EXERCISE DIRECTIONS: Each line of the data below must be given again exactly as written.

EXERCISE MATERIAL:
Lemma mcu_switch_e1_fill st :
  mailbox_ok st -> mcu_arg2 st = 2 ->
  mcu_switch' 0xe1 st =
  ram ← memset (m_shareram st) (mcu_base st) (mcu_arg3 st) 128;
  mret (set_m_mcu_result1 0 (set_m_mcu_result0 0xe1 (set_m_shareram ram st)),
        0xf7, 1).
Proof.
  intros Hok Hmode. unfold mcu_switch.
  rewrite (mcu_reg_get st 0) by (assumption || lia). state_simpl.
  switch_simpl. index_simpl. fold (mcu_arg2 st). rewrite Hmode. switch_simpl.
  fold (mcu_arg3 st).
  destruct (memset (m_shareram st) (mcu_base st) (mcu_arg3 st) 128);
    reflexivity.
Qed.

Lemma mcu_arg3_range st : 0 <= mcu_arg3 st < 256.
Proof. apply to_u8_range. Qed.

(** The shared RAM after the copy of [case 0xc2]. *)
Lemma mcu_c2_copy st (c : card) :
  shareram_ok st ->
  m_memcard_device (Z.land (mcu_arg1 st) 3) st = Some c ->
  mcu_base st + mcu_arg3 st <= 256 ->
  for_loop 0 (mcu_arg3 st) 1
    (mcu_c2_step card_read (mcu_arg1 st) (mcu_arg2 st)) st =
  Done (set_m_shareram
          (map_visited
             (fun k _ => card_read c (mcu_arg2 st + (k - mcu_base st)))
             (mcu_base st) 1 (Z.to_nat (mcu_arg3 st)) (m_shareram st))
          st).
Proof.
  intros Hram Hcard Hfit. unfold for_loop. rewrite trip_count_unit.
  pose proof (mcu_arg3_range st) as Harg3.
  rewrite (mcu_c2_loop _ _ c) by exact Hcard.
  destruct (mcu_base_cases st) as [Hb|Hb];
    rewrite (iterate_store_shift
               (fun j => card_read c (mcu_arg2 st + j)) (mcu_base st))
      by (rewrite ?Hram; lia);
    rewrite Z.add_0_r; reflexivity.
Qed.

SOLUTION BELOW:
Lemma mcu_switch_e1_fill st :
  mailbox_ok st -> mcu_arg2 st = 2 ->
  mcu_switch' 0xe1 st =
  ram ← memset (m_shareram st) (mcu_base st) (mcu_arg3 st) 128;
  mret (set_m_mcu_result1 0 (set_m_mcu_result0 0xe1 (set_m_shareram ram st)),
        0xf7, 1).
Proof.
  intros Hok Hmode. unfold mcu_switch.
  rewrite (mcu_reg_get st 0) by (assumption || lia). state_simpl.
  switch_simpl. index_simpl. fold (mcu_arg2 st). rewrite Hmode. switch_simpl.
  fold (mcu_arg3 st).
  destruct (memset (m_shareram st) (mcu_base st) (mcu_arg3 st) 128);
    reflexivity.
Qed.

Lemma mcu_arg3_range st : 0 <= mcu_arg3 st < 256.
Proof. apply to_u8_range. Qed.

(** The shared RAM after the copy of [case 0xc2]. *)
Lemma mcu_c2_copy st (c : card) :
  shareram_ok st ->
  m_memcard_device (Z.land (mcu_arg1 st) 3) st = Some c ->
  mcu_base st + mcu_arg3 st <= 256 ->
  for_loop 0 (mcu_arg3 st) 1
    (mcu_c2_step card_read (mcu_arg1 st) (mcu_arg2 st)) st =
  Done (set_m_shareram
          (map_visited
             (fun k _ => card_read c (mcu_arg2 st + (k - mcu_base st)))
             (mcu_base st) 1 (Z.to_nat (mcu_arg3 st)) (m_shareram st))
          st).
Proof.
  intros Hram Hcard Hfit. unfold for_loop. rewrite trip_count_unit.
  pose proof (mcu_arg3_range st) as Harg3.
  rewrite (mcu_c2_loop _ _ c) by exact Hcard.
  destruct (mcu_base_cases st) as [Hb|Hb];
    rewrite (iterate_store_shift
               (fun j => card_read c (mcu_arg2 st + j)) (mcu_base st))
      by (rewrite ?Hram; lia);
    rewrite Z.add_0_r; reflexivity.
Qed.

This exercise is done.